• Description of the task: Could you show each line of the records that contains the word "reads"?

• Dataset content:
*** Block opens ***
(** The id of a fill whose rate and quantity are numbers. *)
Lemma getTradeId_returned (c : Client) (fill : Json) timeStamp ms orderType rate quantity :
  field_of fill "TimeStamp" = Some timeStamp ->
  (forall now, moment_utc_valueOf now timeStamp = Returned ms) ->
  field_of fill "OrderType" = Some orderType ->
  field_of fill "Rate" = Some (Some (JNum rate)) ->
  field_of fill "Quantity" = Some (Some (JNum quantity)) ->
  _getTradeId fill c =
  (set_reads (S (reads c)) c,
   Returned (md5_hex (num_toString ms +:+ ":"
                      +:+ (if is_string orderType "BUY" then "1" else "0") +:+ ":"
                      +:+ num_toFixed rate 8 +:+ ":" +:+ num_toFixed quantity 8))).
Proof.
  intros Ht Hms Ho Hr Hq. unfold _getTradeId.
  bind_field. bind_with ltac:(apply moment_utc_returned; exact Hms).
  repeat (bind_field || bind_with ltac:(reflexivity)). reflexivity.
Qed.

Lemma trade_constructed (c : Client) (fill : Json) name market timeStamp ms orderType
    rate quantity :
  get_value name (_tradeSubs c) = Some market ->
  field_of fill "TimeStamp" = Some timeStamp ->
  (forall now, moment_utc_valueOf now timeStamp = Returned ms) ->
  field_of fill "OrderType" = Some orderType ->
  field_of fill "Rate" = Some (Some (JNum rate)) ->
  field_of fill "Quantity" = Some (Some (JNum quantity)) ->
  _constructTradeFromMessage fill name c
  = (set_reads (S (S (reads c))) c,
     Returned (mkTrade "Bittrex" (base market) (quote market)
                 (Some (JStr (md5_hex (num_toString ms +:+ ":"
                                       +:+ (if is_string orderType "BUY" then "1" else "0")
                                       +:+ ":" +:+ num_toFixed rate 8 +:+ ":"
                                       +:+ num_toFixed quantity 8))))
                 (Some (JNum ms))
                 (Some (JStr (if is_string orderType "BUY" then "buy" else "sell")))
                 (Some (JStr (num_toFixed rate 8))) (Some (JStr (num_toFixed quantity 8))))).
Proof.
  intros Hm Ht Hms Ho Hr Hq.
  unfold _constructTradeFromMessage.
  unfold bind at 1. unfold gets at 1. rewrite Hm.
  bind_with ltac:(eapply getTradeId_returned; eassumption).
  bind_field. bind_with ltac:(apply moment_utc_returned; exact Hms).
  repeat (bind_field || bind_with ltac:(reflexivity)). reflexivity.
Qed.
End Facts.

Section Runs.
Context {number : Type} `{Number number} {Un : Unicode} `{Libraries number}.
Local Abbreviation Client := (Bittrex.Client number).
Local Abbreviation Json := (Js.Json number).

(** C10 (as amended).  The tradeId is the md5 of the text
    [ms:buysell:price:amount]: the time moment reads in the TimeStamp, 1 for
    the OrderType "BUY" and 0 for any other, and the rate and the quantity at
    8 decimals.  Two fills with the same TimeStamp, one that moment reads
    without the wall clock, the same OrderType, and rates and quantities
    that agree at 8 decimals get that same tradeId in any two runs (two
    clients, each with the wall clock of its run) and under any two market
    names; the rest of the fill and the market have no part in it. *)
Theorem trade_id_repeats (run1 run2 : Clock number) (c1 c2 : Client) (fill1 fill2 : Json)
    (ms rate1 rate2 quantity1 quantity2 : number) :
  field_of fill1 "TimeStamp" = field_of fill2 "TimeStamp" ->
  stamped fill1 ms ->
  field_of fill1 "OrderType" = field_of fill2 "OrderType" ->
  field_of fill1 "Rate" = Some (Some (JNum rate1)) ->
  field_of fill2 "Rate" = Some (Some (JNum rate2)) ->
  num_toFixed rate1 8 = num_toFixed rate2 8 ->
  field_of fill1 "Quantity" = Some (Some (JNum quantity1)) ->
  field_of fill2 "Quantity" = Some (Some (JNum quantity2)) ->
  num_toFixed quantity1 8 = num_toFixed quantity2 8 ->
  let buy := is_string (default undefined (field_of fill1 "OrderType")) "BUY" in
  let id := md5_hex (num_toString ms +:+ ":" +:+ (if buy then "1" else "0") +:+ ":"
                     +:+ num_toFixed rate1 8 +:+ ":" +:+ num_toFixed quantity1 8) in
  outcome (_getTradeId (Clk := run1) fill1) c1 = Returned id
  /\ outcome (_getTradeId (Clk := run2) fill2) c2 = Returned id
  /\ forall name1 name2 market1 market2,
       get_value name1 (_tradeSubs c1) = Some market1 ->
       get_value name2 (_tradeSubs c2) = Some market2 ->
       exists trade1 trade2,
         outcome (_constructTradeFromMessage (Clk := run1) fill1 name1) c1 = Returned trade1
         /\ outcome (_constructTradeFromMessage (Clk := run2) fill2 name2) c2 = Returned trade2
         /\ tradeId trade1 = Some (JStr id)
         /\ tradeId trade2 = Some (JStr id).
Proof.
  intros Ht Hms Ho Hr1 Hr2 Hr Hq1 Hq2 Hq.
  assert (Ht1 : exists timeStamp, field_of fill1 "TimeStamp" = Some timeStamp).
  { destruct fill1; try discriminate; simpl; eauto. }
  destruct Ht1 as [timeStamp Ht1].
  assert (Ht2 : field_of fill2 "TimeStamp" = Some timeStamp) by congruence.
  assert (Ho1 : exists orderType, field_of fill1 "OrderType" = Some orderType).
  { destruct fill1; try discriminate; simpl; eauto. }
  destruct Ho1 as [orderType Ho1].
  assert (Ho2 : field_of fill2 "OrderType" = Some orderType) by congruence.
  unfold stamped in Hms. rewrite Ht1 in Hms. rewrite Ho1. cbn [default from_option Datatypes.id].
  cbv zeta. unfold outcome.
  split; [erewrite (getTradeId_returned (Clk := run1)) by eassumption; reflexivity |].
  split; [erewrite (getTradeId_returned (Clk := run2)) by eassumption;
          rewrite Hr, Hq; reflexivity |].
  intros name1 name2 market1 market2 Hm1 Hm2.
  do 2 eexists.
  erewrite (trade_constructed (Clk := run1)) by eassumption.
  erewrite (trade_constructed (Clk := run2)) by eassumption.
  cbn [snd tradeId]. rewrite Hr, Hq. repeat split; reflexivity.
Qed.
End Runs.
*** Block closes ***
• Response to the exercise:
  (set_reads (S (reads c)) c,
  = (set_reads (S (S (reads c))) c,
    [ms:buysell:price:amount]: the time moment reads in the TimeStamp, 1 for
    8 decimals.  Two fills with the same TimeStamp, one that moment reads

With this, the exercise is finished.